Bluntly, when patient education is done right, it works.
More than knowledge
This is not breaking news. Three decades ago, Mazzuca(9) learned that patient education designed only to improve patients’ health by increasing their knowledge was rarely successful. In that study (of 300 reports), patient education that focused on behavior-oriented programs that modified the environment to allow patients to care for themselves, were consistently successful at improving the clinical course of chronic disease.
Behavioral strategies that provide positive reinforcement, feedback, and personalization form a strong foundation for patient education; however, these strategies must meet the needs of patients and match their abilities(8) (eg, literacy). Specifically, behavioral strategies that promote tactics such as tracking or self-monitoring,(4,6) and those that exploit multiple communication approaches (“channels”)(6) and increase a patient’s knowledge of their condition, form the basis of successful patient education.

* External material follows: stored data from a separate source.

(** X2. When the response check itself raises, [execute] raises that
    very exception, the run ends with the call of the check and the
    filter is not called. *)
Theorem check_exception_propagates
    (context : gmap string pyval) (s : TaskRun)
    response w1 check kwargs e w2 :
  http_call s = (Returned response, w1) ->
  response_check (this s) = Some check ->
  determine_kwargs check [response] context = Returned kwargs ->
  call check response kwargs w1 = (Raised e, w2) ->
  execute context s =
    (Raised e,
     {| this := this s;
        trace := trace s ++ request_events s response ++
                 [EvCall ResponseCheck response kwargs];
        world := w2 |})
  /\ calls_at ResponseFilter (emitted context s) = 0%nat.
Proof.
  intros Hcall Hsome Hkw Hret.
  pose proof (execution_sound _ _ _ _ _
                (run_check_raised HttpHook HttpHook_run determine_kwargs
                   context s response w1 check kwargs e w2
                   Hcall Hsome Hkw Hret)) as Hrun.
  split; [exact Hrun | ].
  rewrite (emitted_app _ _ _ _ _ _ Hrun), calls_at_app, request_events_calls.
  reflexivity.
Qed.


(** X4. Every run of [execute], whatever its outcome, runs the hook
    exactly once, and the run of the hook comes right after the fixed
    log message, before anything else. *)
Theorem hook_runs_once_and_first
    (context : gmap string pyval) (s : TaskRun) :
  hook_runs (emitted context s) = 1%nat
  /\ exists rest,
       emitted context s =
         [EvLog INFO "Calling HTTP method"; hook_event s] ++ rest.
Proof.
  destruct (emitted_start context s) as (rest & Hem & Hrest).
  split.
  - rewrite Hem, hook_runs_app, Hrest. reflexivity.
  - exists rest. exact Hem.
Qed.




(** X8. The [log_response] attribute bears on the log only: with the
    attribute set either way, a run has the same outcome, leaves the
    same world, and performs the same hook run and calls. *)
Theorem log_response_only_affects_log
    (b : bool) (context : gmap string pyval) (s : TaskRun) :
  let s' := on_task (with_log_response b) s in
  fst (execute context s') = fst (execute context s)
  /\ world (snd (execute context s')) = world (snd (execute context s))
  /\ without_logs (emitted context s') = without_logs (emitted context s).
Proof.
  intros s'.
  destruct (execution_exists context s) as (o & evs & w & Hrun).
  destruct (execution_log_response b _ _ _ _ _ Hrun) as (evs' & Hrun' & Hev).
  pose proof (execution_sound _ _ _ _ _ Hrun) as Heq.
  pose proof (execution_sound _ _ _ _ _ Hrun') as Heq'.
  fold s' in Heq'.
  rewrite (emitted_app _ _ _ _ _ _ Heq), (emitted_app _ _ _ _ _ _ Heq').
  rewrite Heq, Heq'. simpl. repeat split. exact Hev.
Qed.

(** *** Further properties of the constructor *)

(** X9. A false value given for [extra_options] is replaced by a new
    empty dict, which is a different object from what [headers] and
    [data] hold; a true value is kept.  The constructor creates one dict
    for each of the three mapping arguments that is false, and none
    else. *)
Theorem falsy_extra_options_becomes_new_dict
    (a : @InitArgs W) (n0 : oid) base (n1 : oid) :
  BaseOperator_init (arg_kwargs a) n0 = (Returned base, n1) ->
  exists op n',
    __init__ a n0 = (Returned op, n') /\
    n' = (n1 + falsy_count a)%nat /\
    (truthy (arg_extra_options a) = false ->
       exists k, extra_options op = PyDict k [] /\ (n1 <= k < n')%nat /\
                 extra_options op <> headers op /\
                 extra_options op <> data op) /\
    (truthy (arg_extra_options a) = true ->
       extra_options op = arg_extra_options a).
Proof.
  intros Hbase. unfold_init. unfold falsy_count. rewrite Hbase. simpl.
  destruct (truthy (arg_headers a)) eqn:Hh,
           (truthy (arg_data a)) eqn:Hd,
           (truthy (arg_extra_options a)) eqn:Hx; simpl;
    eexists; eexists; (split; [reflexivity | ]); simpl;
    (split; [lia | ]); split; intros; try discriminate; try reflexivity;
    (eexists; split; [reflexivity | ]); (split; [lia | ]);
    split; intros Heq;
    try (rewrite <- Heq in Hh; discriminate);
    try (rewrite <- Heq in Hd; discriminate);
    inversion Heq; lia.
Qed.


(** *** The task object in the store *)

Variable task_of : W -> @SimpleHttpOperator W BaseOperator.
Variable log_property : W -> W.

Ltac unfold_shared := unfold execute_shared; frame_unfold; cbv zeta.
Ltac unfold_keeps := unfold keeps_task in *.
Ltac unfold_run := unfold run.
Ltac unfold_prims :=
  unfold self_shared, log_info_shared, self, log_info, run, invoke, bind,
    emit, on_world, lift, ret, raise.

Local Abbreviation execute_shared :=
  (execute_shared HttpHook HttpHook_run determine_kwargs task_of
     log_property).
Local Abbreviation self_shared :=
  (self_shared (Hook:=Hook) task_of).
Local Abbreviation log_info_shared :=
  (log_info_shared (BaseOperator:=BaseOperator) (Hook:=Hook) log_property).
Local Abbreviation task_unchanged :=
  (task_unchanged HttpHook HttpHook_run determine_kwargs task_of
     log_property).
Local Abbreviation keeps_task := (keeps_task task_of).
Local Abbreviation M := (@M W BaseOperator Hook).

Is there value in educating patients? Yes. When it’s done right.
References
1. Välimäki M, Hätönen H, Lahti M, et al. Information and communication technology in patient education and support for people with schizophrenia. Cochrane Database Syst Rev. 2012;10:CD007198. doi:10.1002/14651858.CD007198.pub2
2. Gross A, Forget M, St George K, et al. Patient education for neck pain. Cochrane
Database Syst Rev. 2012;3:CD005106. doi:10.1002/14651858.CD005106.pub4
3. Duke SA, Colagiuri S, Colagiuri R. Individual patient education for people with type 2 diabetes mellitus. Cochrane Database Syst Rev. 2009;(1):CD005268. doi:10.1002/14651858.CD005268.pub2
4. Conn VS, Hafdahl AR, Brown SA, Brown LM. Meta-analysis of patient education
interventions to increase physical activity among chronically ill adults. Patient
Educ Couns. 2008;70(2):157-172. Epub 2007 Nov 26
5. Gysels M, Higginson IJ. Interactive technologies and videotapes for patient education in cancer care: systematic review and meta-analysis of randomized trials. Support Care Cancer. 2007;15(1):7-20. Epub 2006 Sep 23
6. Mullen PD, Simons-Morton DG, Ramírez G, et al. A meta-analysis of trials evaluating patient education and counseling for three groups of preventive health behaviors. Patient Educ Couns. 1997;32(3):157-173
7. Brown SA. Meta-analysis of diabetes patient education research: variations in
intervention effects across studies. Res Nurs Health. 1992;15(6):409-419
8. Mullen PD, Mains DA, Velez R. A meta-analysis of controlled trials of cardiac
patient education. Patient Educ Couns. 1992;19(2):143-162
9. Mazzuca SA. Does patient education in chronic disease have therapeutic value?